WORK INSTRUCTIONS ▸
Look for the string "false" in the material below. Copy every line where you find it.

SOURCE DATA ▸
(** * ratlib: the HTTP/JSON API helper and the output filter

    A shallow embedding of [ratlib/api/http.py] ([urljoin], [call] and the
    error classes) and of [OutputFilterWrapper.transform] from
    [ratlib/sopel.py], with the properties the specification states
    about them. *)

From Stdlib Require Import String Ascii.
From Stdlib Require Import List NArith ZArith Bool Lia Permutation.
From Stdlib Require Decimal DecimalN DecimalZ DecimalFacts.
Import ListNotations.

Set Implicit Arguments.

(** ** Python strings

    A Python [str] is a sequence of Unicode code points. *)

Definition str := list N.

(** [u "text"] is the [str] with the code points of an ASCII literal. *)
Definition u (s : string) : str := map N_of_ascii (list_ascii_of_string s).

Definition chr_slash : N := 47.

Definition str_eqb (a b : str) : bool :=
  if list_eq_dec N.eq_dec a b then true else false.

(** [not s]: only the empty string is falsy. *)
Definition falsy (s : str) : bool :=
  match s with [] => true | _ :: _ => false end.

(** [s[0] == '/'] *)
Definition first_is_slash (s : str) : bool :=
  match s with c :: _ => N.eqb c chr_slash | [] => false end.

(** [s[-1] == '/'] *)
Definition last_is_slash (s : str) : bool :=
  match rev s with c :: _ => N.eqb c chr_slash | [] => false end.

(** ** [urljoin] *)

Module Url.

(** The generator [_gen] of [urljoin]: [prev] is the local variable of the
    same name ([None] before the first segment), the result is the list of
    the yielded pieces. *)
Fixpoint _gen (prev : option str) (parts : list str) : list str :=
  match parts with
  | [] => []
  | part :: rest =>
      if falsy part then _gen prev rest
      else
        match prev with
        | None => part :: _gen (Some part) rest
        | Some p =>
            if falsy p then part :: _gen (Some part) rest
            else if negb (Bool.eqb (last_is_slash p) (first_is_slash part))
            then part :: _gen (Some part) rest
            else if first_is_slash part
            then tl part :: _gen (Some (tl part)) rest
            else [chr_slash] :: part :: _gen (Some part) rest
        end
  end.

RESULT OF THE EXERCISE ▸
  if list_eq_dec N.eq_dec a b then true else false.
  match s with [] => true | _ :: _ => false end.
  match s with c :: _ => N.eqb c chr_slash | [] => false end.
  match rev s with c :: _ => N.eqb c chr_slash | [] => false end.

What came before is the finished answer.